The association is a body of 27 TPAs, which act as intermediaries between insurers and customers in the health insurance sector.
As a prelude, the association has raised the issue with the Insurance Regulatory and Development Authority (Irda).
“The TPA floated by Gipsa companies will result in cartelisation, market dominance and monopolisation,” the TPA association alleged in its letter to the insurance regulator.
The association said the move would lead to stopping of fresh investments and huge lay-offs by existing TPAs.
“This is an instance where the first party (insurance company) is trying to become a third party, which defeats the very purpose of consumer protection and neutrality, which the third party ensure,” the association pointed out.
“The entire business model introduced by the insurance regulator will get destroyed. This is anti-consumer and anti-competition,” Mahapatra said.
When contacted, M Ramadoss, chairman and managing director of New India Assurance, said, “Let us first get the notice. We will then decide what we should do? The TPAs have all the right to do approach the CCI.”
The four government-owned companies — New India Assurance, Oriental Insurance, National Insurance and United India Insurance — control 60 per cent of the health insurance market.
They have invited expression of interest from interested parties to partner them in setting up a TPA company. The insurance companies in their request for proposal said they would be diverting their claims business to their own TPA company over the next five years.

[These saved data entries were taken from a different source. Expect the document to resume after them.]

(** ** The planner and the architect *)

Lemma plannerAgent_cases s w v :
  s !! "user_prompt" = Some v →
  plannerAgent s w =
  let req := Structured "Plan" (plan_prompt (str_in (heap w) v)) in
  match structured_plan llm (trace w) (plan_prompt (str_in (heap w) v)) with
  | inl e => (inl e, logged (BackendCall req false) w)
  | inr None =>
      (inl (ValueError "Planner agent failed to generate a valid response for Planner Agent"),
       logged (BackendCall req true) w)
  | inr (Some p) => (inr {[ "plan" := VPlan p ]}, logged (BackendCall req false) w)
  end.
Proof.
  intros Hs. unfold plannerAgent, bind, dict_getitem. rewrite Hs.
  unfold ret, py_str, invoke_structured_Plan, logged. cbn [heap fs trace].
  by destruct (structured_plan llm _ _) as [e|[p|]].
Qed.

Lemma architectAgent_cases s w plan :
  s !! "plan" = Some plan →
  architectAgent s w =
  let req := Structured "TaskPlan" (architect_prompt (plan_text (heap w) plan)) in
  match structured_task_plan llm (trace w) (architect_prompt (plan_text (heap w) plan)) with
  | inl e => (inl e, logged (BackendCall req false) w)
  | inr None =>
      (inl (ValueError "Architect agent failed to generate a valid response for Architect Agent"),
       logged (BackendCall req true) w)
  | inr (Some tp) =>
      (inr (<[ "task_plan" := VTaskPlan tp ]> {[ "plan" := plan ]}),
       logged (BackendCall req false) w)
  end.
Proof.
  intros Hs. unfold architectAgent, bind, dict_getitem. rewrite Hs.
  unfold ret, plan_text, invoke_structured_TaskPlan, logged.
  destruct (hasattr_model_dump_json plan); unfold py_str; cbn [heap fs trace];
    by destruct (structured_task_plan llm _ _) as [e|[tp|]].
Qed.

“The move will result in closure of all existing TPA companies. This will give rise to an arbitrary increase of premium, refusal of policies to the elderly, restrictions on cashless network, favouritism under the guise of preferred network of hospitals and corruption,” the TPAs alleged in their letter to Irda.
“How can an organisation owned by the insurers be a TPA to service their clients?” the association asked.
Irda had introduced the TPA model in 2000 to facilitate the cashless hospitalisation process for policyholders and also to keep a tab on claims cost for insurers.
A TPA arranges for the cashless hospitalisation of policyholders and settles bills with hospitals from a float fund provided by the insurance companies. The health insurance business has grown at a CAGR of 37 per cent after the TPAs took over the claims administration.